Write out the listing below from the line containing "rp_hart : exists" to its last line, unaltered, ends included.
*** Block opens ***
Lemma platform_features_listed pl str nfstr st :
  is_Some (plat pl) -> 9 <= nfstr -> 0 < str -> str + nfstr + 128 < 2 ^ 64 ->
  exists st', sbi_platform_get_features_str pl str nfstr st = (Ret tt, st') /\ same_console st st' /\
    c_string (Z.to_nat nfstr) (ps_mem st') str = Some (chars (if mfaults_delegation pl then "medeleg" else "none")).
Proof.
  intros [p Hp] Hn Hs Hb. unfold sbi_platform_get_features_str, sbi_platform_get_features. rewrite Hp, !(proj2 (truthy_true _)) by lia. cbn [negb orb].
  set (mem1 := sbi_memset str 0 nfstr (ps_mem st)). set (st1 := set_ps_buffer mem1 (ps_out st) (ps_len st) st).
  assert (E1 : on_mem (sbi_memset str 0 nfstr) st = (Ret tt, st1)) by done. rewrite (bind_Ret _ _ _ _ _ E1). cbv zeta.
  assert (H0 : forall a, str <= a < str + nfstr -> mem1 !! a = Some 0).
  { intros a Ha. subst mem1. unfold sbi_memset. rewrite memset_lookup by lia. rewrite Z2Nat.id by lia.
    by rewrite (proj2 (Z.leb_le _ _)), (proj2 (Z.ltb_lt _ _)) by lia. }
  assert (M1 : ps_mem st1 = put_chars str ([] ++ [0]) mem1) by (cbn; by rewrite insert_id by (apply H0; lia)).
  set (names := if mfaults_delegation pl then [chars "medeleg"] else []).
  assert (Hr : exists st2, (if truthy (if mfaults_delegation pl then SBI_PLATFORM_HAS_MFAULTS_DELEGATION else 0)
      then platform_features_loop 64 (if mfaults_delegation pl then SBI_PLATFORM_HAS_MFAULTS_DELEGATION else 0) 1 0 str nfstr else ret 0) st1 =
    (Ret (Z.of_nat (length (listed names))), st2) /\ same_console st1 st2 /\ ps_mem st2 = put_chars str (listed names ++ [0]) mem1).
  { subst names. destruct (mfaults_delegation pl); [|by exists st1]. change (truthy _) with true. cbv iota.
    destruct (feature_step str (nfstr - 0) [] (chars "medeleg") st1 mem1 M1 Hs ltac:(cbn; lia) ltac:(cbn; lia)) as (out & n & E).
    change (Z.of_nat (length [])) with 0 in E. exists (set_ps_buffer (put_chars str ([] ++ (chars "medeleg" ++ chars ",") ++ [0]) mem1) out n st1).
    split; [|done]. cbn [platform_features_loop]. change (truthy (Z.land SBI_PLATFORM_HAS_MFAULTS_DELEGATION 1)) with false. cbv iota.
    rewrite bind_ret_l. cbn [snd fst]. change (shl64 1 1) with 2. change (2 <=? SBI_PLATFORM_HAS_LAST_FEATURE) with true. cbv iota zeta.
    change (truthy (Z.land SBI_PLATFORM_HAS_MFAULTS_DELEGATION 2)) with true. cbv iota.
    change (sbi_platform_feature_id2string 2) with (Some (chars "medeleg")). cbv iota. rewrite bind_assoc, (bind_Ret _ _ _ _ _ E), bind_ret_l.
    change (Z.of_nat (length (chars "medeleg")) + 1) with 8. change (8 <? 0) with false. cbv iota. rewrite (proj2 (Z.leb_gt _ _)) by lia. done. }
  destruct Hr as (st2 & E2 & C2 & M2). rewrite (bind_Ret _ _ _ _ _ E2).
  destruct (features_done_run names str nfstr st2 mem1 M2 H0) as (st3 & E3 & C3 & S3 & _).
  { subst names. destruct (mfaults_delegation pl); repeat constructor; done. }
  { subst names. destruct (mfaults_delegation pl); cbn; lia. }
  { lia. }
  exists st3. split; [exact E3|]. split; [unfold same_console in *; cbn in C2; intuition congruence|].
  rewrite S3. subst names. by destruct (mfaults_delegation pl).
Qed.

(** ** The report does not disturb the boot *)

(** Whatever holds of the machine but for its trace. *)
Definition silent (P : machine → Prop) : Prop := forall text m, P m -> P (put_text text m).

(** From every state of [P], [c] returns something that satisfies [R], and all
    it changes is the console. *)
Definition talks {A} (P : machine → Prop) (c : M machine A) (R : A → Prop) : Prop :=
  forall m, P m -> exists a text, c m = (Ret a, put_text text m) /\ R a.

Lemma talks_bind {A B} P (c : M machine A) (k : A → M machine B) R R' :
  silent P -> talks P c R -> (forall a, R a -> talks P (k a) R') -> talks P (bind c k) R'.
Proof.
  intros HP Hc Hk m Hm. destruct (Hc m Hm) as (a & l & E & Ha). destruct (Hk a Ha _ (HP l m Hm)) as (b & l' & E' & Hb).
  exists b, (l ++ l'). rewrite (bind_Ret _ _ _ _ _ E), E', put_text_app. done.
Qed.

Lemma talks_says {A} P (c : M machine A) a l : says c a l -> talks P c (λ x, x = a).
Proof. intros H m _. exists a, l. by rewrite H. Qed.

Lemma talks_read {A} (P : machine → Prop) (c : M machine A) (R : A → Prop) :
  (forall m, P m -> exists a, c m = (Ret a, m) /\ R a) -> talks P c R.
Proof. intros H m Hm. destruct (H m Hm) as (a & E & Ha). exists a, []. by rewrite put_text_nil. Qed.

Lemma talks_ret {A} P (a : A) (R : A → Prop) : R a -> talks P (ret a) R.
Proof. intros Ha. apply talks_read. intros m _. by exists a. Qed.

Lemma talks_weaken {A} P (c : M machine A) (R R' : A → Prop) : talks P c R -> (forall a, R a -> R' a) -> talks P c R'.
Proof. intros H HR m Hm. destruct (H m Hm) as (a & l & E & Ha). eauto. Qed.

Lemma talks_printf P fmt args : is_Some (formatted (chars fmt) args) -> talks P (printf fmt args) (λ _, True).
Proof. intros [text Hf]. eapply talks_weaken; [eapply talks_says, printf_says, Hf|done]. Qed.

Lemma talks_mfor {I} P (l : list I) body : silent P -> (forall i, i ∈ l -> talks P (body i) (λ _, True)) -> talks P (mfor l body) (λ _, True).
Proof.
  intros HP. induction l as [|i l IH]; intros H; cbn [mfor]; [by apply talks_ret|].
  eapply talks_bind; [done|apply H; by left|]. intros _ _. apply IH. intros j Hj. apply H. by right.
Qed.

(** The same for what stops in the end. *)
Definition stops {A} (P : machine → Prop) (c : M machine A) (w : noreturn) : Prop :=
  forall m, P m -> exists m', c m = (Stop w, m') /\ P m'.

Lemma stops_stop {A} P w : stops (A:=A) P (stop w) w.
Proof. intros m Hm. by exists m. Qed.

Lemma stops_bind {A B} P (c : M machine A) (k : A → M machine B) R w :
  silent P -> talks P c R -> (forall a, R a -> stops P (k a) w) -> stops P (bind c k) w.
Proof.
  intros HP Hc Hk m Hm. destruct (Hc m Hm) as (a & l & E & Ha). destruct (Hk a Ha _ (HP l m Hm)) as (m' & E' & Hm').
  exists m'. by rewrite (bind_Ret _ _ _ _ _ E).
Qed.

Lemma talks_str (P : machine → Prop) bi c : (forall st, exists st' l, c (bi_str bi) 128 st = (Ret tt, st') /\ same_console st st' /\ c_string 128 (ps_mem st') (bi_str bi) = Some l) ->
  talks P (with_str bi c) (λ _, True).
Proof.
  intros H. apply talks_read. intros m _. unfold with_str, say. destruct (H (PrintState m SPIN_LOCK_INIT ∅ 0 0)) as (st' & l & E & [C _] & Hl).
  exists l. rewrite (bind_Ret _ _ _ _ _ E), bind_gets, Hl. split; [|done]. cbn. by rewrite C.
Qed.

Lemma string_of_zero l : 0 ∈ l -> is_Some (string_of l).
Proof.
  induction l as [|c l IH]; [by rewrite elem_of_nil|]. cbn [string_of]. rewrite elem_of_cons. destruct (Z.eqb_spec c 0); [done|].
  intros [H|H]; [done|]. destruct (IH H) as [x ->]. by eexists.
Qed.

Lemma misa_string_ends pe xlen m : 1 <= xlen <= 3 -> exists r, misa_string pe xlen 128 m = (Ret r, m) /\ is_Some (string_of r).
Proof.
  intros Hx. assert (Hl : forall l out, exists r, misa_letters pe l 128 out m = (Ret r, m) /\ (length r <= length out + length l)%nat).
  { induction l as [|c l IH]; intros out; cbn [misa_letters length]; [exists out; split; [done|lia]|].
    case_if; [|exists out; split; [done|lia]]. unfold bind at 1. unfold misa_extension_imp, bind, csr_read, gets, ret.
    match goal with |- exists r, misa_letters _ _ _ ?o _ = _ /\ _ => destruct (IH o) as (r & Er & H) end. exists r. split; [exact Er|].
    etrans; [exact H|]. case_if; [rewrite length_app; cbn|]; lia. }
  unfold misa_string. change (5 <=? 128) with true. cbv iota.
  assert (Hpre : exists p, (if xlen =? 1 then ret [114; 118; 51; 50] else if xlen =? 2 then ret [114; 118; 54; 52]
      else if xlen =? 3 then ret [114; 118; 49; 50; 56] else stop hart_hang) m = (Ret p, m) /\ (length p <= 5)%nat).
  { assert (xlen = 1 \/ xlen = 2 \/ xlen = 3) as [->|[->| ->]] by lia; (eexists; split; [done|cbn; lia]). }
  destruct Hpre as (p & E & Hp). rewrite (bind_Ret _ _ _ _ _ E). destruct (Hl valid_isa_order p) as (r & E' & Hr).
  rewrite (bind_Ret _ _ _ _ _ E'). change (length valid_isa_order) with 27%nat in Hr. rewrite (proj2 (Z.ltb_lt _ _)) by lia.
  eexists. split; [done|]. apply string_of_zero. rewrite elem_of_app. right. by left.
Qed.

(** What the report reads: the boot hart with its XLEN and domain, and domains
    that are complete. *)
Record reportable (bi : board_info) (pl : sbi_platform_operations) (cur : Z) (m : machine) : Prop := {
  rp_plat : is_Some (plat pl);
  rp_str : 0 < bi_str bi < 2 ^ 64 - 256;
  rp_hart : exists d xlen, hart m cur = Some d /\ misa_xlen (sbi_platform_misa_xlen bi pl) (hd_csrs d) = (Ret xlen, hd_csrs d) /\ 1 <= xlen <= 3;
  rp_domain : is_Some (mjoin (hartid_to_domain_table (m_domains m) !! Z.to_nat cur));
  rp_domains : exists l, sbi_domain_for_each (domidx_to_domain_table (m_domains m)) = Ret l /\
    forall p, p ∈ l -> exists d hm, domains (m_domains m) !! p = Some d /\ possible_harts d = Some hm /\
      hartmask_wf (deref_hmask (m_domains m) hm) /\ Z.of_nat (length (memregions (dom_regions (m_domains m) d))) < 2 ^ 31;
}.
*** Block closes ***
**Exercise result:**
  rp_hart : exists d xlen, hart m cur = Some d /\ misa_xlen (sbi_platform_misa_xlen bi pl) (hd_csrs d) = (Ret xlen, hd_csrs d) /\ 1 <= xlen <= 3;
  rp_domain : is_Some (mjoin (hartid_to_domain_table (m_domains m) !! Z.to_nat cur));
  rp_domains : exists l, sbi_domain_for_each (domidx_to_domain_table (m_domains m)) = Ret l /\
    forall p, p ∈ l -> exists d hm, domains (m_domains m) !! p = Some d /\ possible_harts d = Some hm /\
      hartmask_wf (deref_hmask (m_domains m) hm) /\ Z.of_nat (length (memregions (dom_regions (m_domains m) d))) < 2 ^ 31;
}.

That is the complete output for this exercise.